— PROVIDED MATERIAL —
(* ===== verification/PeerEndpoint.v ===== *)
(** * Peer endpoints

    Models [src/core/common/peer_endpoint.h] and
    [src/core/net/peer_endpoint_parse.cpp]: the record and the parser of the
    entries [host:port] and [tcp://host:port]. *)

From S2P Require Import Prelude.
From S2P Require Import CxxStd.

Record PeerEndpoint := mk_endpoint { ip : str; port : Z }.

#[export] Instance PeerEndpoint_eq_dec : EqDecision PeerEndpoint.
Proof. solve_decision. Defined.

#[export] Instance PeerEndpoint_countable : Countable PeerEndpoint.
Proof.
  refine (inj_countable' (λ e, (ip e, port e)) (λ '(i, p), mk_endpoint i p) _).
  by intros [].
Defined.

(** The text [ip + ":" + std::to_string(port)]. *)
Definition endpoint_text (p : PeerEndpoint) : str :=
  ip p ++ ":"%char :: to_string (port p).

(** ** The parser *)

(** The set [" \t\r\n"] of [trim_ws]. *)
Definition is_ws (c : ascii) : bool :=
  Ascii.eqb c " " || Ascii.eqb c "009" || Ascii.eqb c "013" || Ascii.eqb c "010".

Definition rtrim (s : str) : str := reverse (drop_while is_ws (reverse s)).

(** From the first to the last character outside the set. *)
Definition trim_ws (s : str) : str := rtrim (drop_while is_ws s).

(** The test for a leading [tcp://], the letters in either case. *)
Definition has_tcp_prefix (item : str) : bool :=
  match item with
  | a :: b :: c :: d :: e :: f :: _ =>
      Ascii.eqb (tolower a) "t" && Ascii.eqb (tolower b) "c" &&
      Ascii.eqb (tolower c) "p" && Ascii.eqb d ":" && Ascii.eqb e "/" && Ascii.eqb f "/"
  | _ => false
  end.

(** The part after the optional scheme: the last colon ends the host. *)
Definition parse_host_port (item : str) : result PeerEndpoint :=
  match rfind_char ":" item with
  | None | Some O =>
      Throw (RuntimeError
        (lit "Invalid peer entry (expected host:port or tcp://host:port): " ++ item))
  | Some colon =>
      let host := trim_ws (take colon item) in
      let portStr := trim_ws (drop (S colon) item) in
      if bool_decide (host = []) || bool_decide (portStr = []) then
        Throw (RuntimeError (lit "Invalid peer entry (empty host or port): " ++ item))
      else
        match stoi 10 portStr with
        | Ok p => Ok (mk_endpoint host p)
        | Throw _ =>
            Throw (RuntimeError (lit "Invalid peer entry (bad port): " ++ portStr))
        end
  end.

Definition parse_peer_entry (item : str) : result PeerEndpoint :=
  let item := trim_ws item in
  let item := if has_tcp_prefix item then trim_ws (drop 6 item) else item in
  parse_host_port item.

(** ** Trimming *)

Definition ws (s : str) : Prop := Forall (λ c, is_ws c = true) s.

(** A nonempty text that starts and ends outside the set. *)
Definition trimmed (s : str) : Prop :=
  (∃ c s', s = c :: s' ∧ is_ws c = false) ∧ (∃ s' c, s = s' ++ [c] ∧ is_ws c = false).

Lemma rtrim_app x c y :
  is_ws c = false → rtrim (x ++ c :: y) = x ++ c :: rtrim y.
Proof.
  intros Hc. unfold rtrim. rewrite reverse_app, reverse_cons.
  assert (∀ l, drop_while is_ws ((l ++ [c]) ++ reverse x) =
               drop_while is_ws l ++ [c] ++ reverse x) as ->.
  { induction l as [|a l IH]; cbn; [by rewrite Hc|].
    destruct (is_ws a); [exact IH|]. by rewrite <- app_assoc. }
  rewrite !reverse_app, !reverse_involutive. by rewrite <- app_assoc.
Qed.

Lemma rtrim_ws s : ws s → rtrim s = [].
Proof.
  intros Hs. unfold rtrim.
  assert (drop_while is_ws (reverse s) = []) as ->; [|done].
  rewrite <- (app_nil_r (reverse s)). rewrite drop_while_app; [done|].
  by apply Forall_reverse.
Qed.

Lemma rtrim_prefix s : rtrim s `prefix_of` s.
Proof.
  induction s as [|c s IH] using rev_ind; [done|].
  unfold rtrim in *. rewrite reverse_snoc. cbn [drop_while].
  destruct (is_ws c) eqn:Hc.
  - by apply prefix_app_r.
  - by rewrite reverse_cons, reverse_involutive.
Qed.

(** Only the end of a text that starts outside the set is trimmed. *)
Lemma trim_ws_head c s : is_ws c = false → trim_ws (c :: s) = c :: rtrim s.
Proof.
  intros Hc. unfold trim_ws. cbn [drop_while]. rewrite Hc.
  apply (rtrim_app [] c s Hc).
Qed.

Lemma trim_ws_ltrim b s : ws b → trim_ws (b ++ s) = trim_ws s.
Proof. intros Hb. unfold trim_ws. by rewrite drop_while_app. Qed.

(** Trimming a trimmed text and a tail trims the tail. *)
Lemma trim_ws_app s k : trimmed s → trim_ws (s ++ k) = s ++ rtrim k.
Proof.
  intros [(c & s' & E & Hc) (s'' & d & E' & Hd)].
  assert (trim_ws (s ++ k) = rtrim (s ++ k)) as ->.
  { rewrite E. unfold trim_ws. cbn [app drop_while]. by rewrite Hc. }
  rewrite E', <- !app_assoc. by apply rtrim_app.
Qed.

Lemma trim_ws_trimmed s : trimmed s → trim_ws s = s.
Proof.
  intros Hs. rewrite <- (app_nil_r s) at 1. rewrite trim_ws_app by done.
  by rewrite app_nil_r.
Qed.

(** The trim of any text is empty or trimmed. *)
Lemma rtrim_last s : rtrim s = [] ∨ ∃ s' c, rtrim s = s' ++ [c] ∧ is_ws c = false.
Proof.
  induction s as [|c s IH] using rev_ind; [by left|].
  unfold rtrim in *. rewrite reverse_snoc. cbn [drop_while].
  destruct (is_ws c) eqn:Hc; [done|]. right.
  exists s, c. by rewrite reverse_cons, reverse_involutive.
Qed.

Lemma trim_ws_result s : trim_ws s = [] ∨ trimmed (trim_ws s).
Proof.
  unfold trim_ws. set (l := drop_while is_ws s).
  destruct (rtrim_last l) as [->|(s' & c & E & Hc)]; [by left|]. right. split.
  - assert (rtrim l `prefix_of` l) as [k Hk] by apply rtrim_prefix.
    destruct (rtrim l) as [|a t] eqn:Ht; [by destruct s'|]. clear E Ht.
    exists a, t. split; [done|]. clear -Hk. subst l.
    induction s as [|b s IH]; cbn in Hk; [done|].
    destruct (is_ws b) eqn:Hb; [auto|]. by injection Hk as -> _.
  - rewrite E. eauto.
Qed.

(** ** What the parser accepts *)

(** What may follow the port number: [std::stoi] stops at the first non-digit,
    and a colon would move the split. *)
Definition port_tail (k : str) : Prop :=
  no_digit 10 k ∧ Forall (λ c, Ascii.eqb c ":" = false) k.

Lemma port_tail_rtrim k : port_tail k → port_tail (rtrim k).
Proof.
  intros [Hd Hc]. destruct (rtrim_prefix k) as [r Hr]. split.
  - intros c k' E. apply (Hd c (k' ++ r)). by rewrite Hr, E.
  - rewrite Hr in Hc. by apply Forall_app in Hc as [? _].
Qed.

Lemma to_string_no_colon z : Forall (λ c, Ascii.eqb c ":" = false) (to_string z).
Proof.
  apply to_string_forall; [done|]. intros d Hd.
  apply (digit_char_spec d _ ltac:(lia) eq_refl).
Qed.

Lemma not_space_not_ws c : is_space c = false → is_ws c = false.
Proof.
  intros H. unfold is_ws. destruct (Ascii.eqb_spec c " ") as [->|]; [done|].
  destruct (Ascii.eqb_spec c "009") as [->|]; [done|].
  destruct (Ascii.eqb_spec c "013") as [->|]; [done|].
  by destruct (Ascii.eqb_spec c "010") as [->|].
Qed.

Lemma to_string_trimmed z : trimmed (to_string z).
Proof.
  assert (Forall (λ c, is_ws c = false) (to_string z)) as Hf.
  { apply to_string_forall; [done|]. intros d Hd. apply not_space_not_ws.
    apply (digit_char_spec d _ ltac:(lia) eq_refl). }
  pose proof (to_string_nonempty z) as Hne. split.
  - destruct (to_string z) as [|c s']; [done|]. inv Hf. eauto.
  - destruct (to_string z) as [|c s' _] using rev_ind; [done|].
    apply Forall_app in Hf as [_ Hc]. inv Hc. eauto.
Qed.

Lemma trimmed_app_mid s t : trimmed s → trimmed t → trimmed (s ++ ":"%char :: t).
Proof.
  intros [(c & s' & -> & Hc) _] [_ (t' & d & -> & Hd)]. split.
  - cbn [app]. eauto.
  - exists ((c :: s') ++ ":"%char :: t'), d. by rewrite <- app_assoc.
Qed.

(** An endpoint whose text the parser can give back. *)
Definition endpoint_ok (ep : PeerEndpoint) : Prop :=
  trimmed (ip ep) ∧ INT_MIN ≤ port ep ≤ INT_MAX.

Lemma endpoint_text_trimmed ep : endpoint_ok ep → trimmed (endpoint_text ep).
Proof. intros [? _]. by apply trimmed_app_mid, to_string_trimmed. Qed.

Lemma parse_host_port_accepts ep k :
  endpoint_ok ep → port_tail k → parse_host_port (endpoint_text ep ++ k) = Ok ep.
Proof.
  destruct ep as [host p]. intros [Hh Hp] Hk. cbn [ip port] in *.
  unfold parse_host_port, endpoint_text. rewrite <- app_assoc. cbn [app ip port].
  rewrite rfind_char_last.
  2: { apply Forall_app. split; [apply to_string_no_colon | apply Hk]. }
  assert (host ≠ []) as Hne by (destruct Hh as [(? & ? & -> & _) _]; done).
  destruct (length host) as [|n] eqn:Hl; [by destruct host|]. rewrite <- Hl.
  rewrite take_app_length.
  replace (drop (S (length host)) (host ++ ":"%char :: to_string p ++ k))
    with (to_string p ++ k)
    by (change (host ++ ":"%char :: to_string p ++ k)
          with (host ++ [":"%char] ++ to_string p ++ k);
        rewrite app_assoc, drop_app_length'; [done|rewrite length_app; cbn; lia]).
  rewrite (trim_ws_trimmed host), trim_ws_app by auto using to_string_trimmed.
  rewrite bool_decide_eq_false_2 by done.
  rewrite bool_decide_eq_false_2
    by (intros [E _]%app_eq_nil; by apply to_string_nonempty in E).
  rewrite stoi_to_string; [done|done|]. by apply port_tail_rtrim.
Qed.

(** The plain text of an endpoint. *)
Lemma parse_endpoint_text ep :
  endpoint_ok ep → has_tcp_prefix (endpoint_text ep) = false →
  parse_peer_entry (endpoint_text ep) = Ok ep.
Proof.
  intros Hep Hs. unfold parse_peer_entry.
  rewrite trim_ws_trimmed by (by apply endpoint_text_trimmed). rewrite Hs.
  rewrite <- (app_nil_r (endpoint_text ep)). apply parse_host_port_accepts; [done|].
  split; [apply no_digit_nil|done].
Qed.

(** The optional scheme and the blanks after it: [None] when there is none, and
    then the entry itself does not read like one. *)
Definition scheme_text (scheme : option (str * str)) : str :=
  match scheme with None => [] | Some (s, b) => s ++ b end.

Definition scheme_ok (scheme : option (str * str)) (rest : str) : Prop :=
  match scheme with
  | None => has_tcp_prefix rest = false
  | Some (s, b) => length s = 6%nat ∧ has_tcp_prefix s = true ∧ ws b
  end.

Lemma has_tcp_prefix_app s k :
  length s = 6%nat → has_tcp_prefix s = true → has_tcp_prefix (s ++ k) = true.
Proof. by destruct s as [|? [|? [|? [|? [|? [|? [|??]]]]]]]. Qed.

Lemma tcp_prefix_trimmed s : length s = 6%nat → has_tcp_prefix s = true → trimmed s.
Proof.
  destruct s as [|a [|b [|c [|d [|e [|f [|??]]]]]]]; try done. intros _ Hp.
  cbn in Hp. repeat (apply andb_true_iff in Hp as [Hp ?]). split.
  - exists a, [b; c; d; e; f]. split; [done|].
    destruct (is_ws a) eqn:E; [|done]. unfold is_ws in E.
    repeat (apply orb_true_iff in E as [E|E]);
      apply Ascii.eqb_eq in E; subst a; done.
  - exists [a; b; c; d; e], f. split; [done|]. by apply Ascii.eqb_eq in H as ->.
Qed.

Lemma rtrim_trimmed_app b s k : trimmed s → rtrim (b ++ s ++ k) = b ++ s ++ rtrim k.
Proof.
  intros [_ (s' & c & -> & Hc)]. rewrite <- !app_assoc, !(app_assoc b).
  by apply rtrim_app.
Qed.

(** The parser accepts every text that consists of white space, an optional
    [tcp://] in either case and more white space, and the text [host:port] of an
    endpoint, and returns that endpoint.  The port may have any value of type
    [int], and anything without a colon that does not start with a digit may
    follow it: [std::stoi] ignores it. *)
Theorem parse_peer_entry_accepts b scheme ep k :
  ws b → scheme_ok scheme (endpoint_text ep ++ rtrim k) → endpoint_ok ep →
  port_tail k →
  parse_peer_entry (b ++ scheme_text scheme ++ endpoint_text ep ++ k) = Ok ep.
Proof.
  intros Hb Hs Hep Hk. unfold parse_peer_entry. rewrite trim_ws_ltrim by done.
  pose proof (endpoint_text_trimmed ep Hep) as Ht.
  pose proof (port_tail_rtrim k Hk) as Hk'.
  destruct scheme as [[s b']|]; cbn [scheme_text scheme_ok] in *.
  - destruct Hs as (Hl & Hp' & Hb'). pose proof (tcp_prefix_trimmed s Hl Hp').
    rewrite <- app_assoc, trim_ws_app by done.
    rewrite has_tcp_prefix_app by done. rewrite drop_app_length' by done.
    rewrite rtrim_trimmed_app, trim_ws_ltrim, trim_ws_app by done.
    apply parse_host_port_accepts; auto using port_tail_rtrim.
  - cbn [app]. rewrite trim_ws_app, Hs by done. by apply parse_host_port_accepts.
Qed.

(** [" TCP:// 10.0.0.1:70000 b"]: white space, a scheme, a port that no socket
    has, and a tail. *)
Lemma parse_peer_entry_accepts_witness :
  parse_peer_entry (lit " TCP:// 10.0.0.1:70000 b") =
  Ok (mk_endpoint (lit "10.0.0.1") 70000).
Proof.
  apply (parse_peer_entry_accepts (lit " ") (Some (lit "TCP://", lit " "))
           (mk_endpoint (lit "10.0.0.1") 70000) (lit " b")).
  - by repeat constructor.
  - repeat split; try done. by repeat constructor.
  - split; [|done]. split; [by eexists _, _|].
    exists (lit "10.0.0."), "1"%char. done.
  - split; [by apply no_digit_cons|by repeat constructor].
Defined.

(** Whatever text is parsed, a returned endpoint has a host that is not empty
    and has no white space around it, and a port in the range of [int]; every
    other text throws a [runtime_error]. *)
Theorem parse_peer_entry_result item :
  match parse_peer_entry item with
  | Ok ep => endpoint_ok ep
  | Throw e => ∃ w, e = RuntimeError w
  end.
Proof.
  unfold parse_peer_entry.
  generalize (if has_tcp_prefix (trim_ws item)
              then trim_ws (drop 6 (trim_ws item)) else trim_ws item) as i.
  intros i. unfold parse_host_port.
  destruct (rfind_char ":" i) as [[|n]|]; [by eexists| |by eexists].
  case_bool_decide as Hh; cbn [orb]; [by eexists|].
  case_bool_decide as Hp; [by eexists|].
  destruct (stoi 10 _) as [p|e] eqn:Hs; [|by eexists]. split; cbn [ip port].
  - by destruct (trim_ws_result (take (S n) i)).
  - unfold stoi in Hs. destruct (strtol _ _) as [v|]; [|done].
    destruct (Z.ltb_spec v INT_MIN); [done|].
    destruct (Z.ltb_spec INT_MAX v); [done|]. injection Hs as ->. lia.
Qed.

==

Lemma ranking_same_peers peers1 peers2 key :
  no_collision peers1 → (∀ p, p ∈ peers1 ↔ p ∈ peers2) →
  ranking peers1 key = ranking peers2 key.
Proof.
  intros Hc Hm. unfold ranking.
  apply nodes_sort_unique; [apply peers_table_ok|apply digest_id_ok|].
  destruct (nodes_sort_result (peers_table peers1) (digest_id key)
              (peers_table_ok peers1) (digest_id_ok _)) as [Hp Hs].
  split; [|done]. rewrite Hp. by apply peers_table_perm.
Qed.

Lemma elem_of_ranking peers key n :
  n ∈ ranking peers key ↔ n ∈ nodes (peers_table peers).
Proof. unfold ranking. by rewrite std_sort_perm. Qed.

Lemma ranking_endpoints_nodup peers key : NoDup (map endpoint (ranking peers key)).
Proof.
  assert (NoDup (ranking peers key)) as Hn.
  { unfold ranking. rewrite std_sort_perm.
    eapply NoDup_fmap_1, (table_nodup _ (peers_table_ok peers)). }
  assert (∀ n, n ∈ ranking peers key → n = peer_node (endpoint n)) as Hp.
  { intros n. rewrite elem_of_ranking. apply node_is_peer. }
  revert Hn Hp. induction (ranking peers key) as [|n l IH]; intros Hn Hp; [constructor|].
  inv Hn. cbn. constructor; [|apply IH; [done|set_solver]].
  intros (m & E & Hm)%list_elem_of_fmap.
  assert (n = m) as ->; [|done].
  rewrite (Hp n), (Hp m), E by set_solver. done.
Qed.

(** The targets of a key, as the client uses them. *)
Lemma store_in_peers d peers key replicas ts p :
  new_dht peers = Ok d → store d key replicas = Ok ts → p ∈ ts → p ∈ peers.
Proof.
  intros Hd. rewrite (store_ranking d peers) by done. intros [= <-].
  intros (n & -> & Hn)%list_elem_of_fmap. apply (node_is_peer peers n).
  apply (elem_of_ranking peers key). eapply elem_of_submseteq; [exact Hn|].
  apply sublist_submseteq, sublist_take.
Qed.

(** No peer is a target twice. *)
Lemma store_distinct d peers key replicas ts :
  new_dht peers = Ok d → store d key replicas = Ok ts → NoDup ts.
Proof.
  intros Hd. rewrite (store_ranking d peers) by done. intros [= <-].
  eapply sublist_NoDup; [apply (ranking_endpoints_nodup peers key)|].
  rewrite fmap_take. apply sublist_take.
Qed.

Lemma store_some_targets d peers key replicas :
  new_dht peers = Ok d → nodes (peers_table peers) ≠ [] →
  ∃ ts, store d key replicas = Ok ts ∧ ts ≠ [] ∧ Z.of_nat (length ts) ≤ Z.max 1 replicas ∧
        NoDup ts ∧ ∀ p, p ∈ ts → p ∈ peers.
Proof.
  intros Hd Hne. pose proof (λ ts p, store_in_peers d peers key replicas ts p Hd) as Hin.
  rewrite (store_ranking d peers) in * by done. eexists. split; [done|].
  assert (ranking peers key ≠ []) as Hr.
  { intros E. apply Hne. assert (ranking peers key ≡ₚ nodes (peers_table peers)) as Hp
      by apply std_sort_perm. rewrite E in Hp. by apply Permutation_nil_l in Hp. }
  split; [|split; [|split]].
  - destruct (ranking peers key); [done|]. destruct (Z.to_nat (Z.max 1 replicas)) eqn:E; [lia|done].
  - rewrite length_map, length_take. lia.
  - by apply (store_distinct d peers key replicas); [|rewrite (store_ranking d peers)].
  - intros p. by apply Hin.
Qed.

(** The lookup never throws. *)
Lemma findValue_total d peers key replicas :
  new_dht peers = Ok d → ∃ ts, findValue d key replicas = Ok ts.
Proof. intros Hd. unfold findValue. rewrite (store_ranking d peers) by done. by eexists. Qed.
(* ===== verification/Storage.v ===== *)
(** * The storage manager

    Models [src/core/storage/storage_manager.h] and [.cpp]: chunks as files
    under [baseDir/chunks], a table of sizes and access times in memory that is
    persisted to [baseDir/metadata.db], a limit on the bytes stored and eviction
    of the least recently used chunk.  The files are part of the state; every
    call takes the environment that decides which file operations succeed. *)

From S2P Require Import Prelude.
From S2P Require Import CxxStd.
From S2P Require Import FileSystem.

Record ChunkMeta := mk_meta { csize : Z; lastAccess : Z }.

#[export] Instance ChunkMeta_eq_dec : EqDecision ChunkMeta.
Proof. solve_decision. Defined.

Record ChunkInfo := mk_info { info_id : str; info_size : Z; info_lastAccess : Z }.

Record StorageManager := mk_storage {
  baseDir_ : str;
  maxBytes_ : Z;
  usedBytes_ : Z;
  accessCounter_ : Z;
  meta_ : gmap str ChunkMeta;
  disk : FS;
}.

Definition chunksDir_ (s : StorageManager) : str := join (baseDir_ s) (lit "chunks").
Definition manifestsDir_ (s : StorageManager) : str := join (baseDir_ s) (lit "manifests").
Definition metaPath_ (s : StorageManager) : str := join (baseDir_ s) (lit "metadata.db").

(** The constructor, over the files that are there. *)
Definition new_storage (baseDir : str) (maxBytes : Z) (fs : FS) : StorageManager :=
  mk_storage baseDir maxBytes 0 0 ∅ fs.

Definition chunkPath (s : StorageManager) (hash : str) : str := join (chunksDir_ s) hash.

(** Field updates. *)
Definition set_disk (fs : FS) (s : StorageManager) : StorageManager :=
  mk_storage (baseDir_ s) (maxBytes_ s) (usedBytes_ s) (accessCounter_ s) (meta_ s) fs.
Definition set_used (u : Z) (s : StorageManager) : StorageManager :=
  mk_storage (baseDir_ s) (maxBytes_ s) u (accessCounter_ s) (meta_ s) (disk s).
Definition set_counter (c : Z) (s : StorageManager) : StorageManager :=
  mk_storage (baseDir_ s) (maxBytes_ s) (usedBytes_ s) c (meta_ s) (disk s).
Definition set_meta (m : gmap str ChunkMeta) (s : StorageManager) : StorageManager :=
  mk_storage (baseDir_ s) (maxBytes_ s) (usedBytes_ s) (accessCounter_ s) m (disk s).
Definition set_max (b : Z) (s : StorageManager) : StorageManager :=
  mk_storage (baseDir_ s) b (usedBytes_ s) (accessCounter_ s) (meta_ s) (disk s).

— WORK TO COMPLETE —
Begin with the line that has "Hd. apply not_space_not_ws." in the listing above and end after the line that has "- destruct (to_string z) as [|c s' _]"; output those lines exactly.

— RESULT OF THIS EXERCISE —
  { apply to_string_forall; [done|]. intros d Hd. apply not_space_not_ws.
    apply (digit_char_spec d _ ltac:(lia) eq_refl). }
  pose proof (to_string_nonempty z) as Hne. split.
  - destruct (to_string z) as [|c s']; [done|]. inv Hf. eauto.
  - destruct (to_string z) as [|c s' _] using rev_ind; [done|].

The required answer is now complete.